AVAILABLE DATA START
(** * Agriassist chatbot: the response resolver of [backend/app1.py]

    A shallow embedding of [find_best_response] and of the [/chat]
    endpoint, together with the properties the specification states
    about them.

    Python values are modelled as follows.
    - [str] is a sequence of Unicode code points: [pystr := list N].
    - [float] scores are exact rationals [Q] (every finite float is one;
      the comparisons of the code are exact on them).
    - The external services (language detector, translation service,
      sentence-embedding model) are fields of a record [Services]; the
      two the code guards with [try]/[except] may raise.
    - Calls to libraries are recorded, in order, in a log, and Python
      exceptions are an outcome of a computation: the monad [M]. *)

From Stdlib Require Import QArith Qround Qabs Lqa.
From stdpp Require Import base list strings gmap.

Local Open Scope N_scope.

(** ** Python strings *)

Abbreviation pystr := (list N).

(** An ASCII literal of the source, as code points. *)
Definition py (s : string) : pystr :=
  map Ascii.N_of_ascii (String.list_ascii_of_string s).

(** [str.isspace] for one code point: the table of CPython's
    [_PyUnicode_IsWhitespace]. *)
Definition isspace (c : N) : bool :=
  ((0x09 <=? c) && (c <=? 0x0D))
  || ((0x1C <=? c) && (c <=? 0x20))
  || (c =? 0x85) || (c =? 0xA0) || (c =? 0x1680)
  || ((0x2000 <=? c) && (c <=? 0x200A))
  || (c =? 0x2028) || (c =? 0x2029) || (c =? 0x202F)
  || (c =? 0x205F) || (c =? 0x3000).

Fixpoint lstrip (s : pystr) : pystr :=
  match s with
  | [] => []
  | c :: rest => if isspace c then lstrip rest else s
  end.

Definition rstrip (s : pystr) : pystr := rev (lstrip (rev s)).

(** [s.strip()] *)
Definition strip (s : pystr) : pystr := rstrip (lstrip s).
AVAILABLE DATA END
WORK ITEM
Report the number of lines in the entries above that include the word "Require" and add nothing to it.

ANSWER
2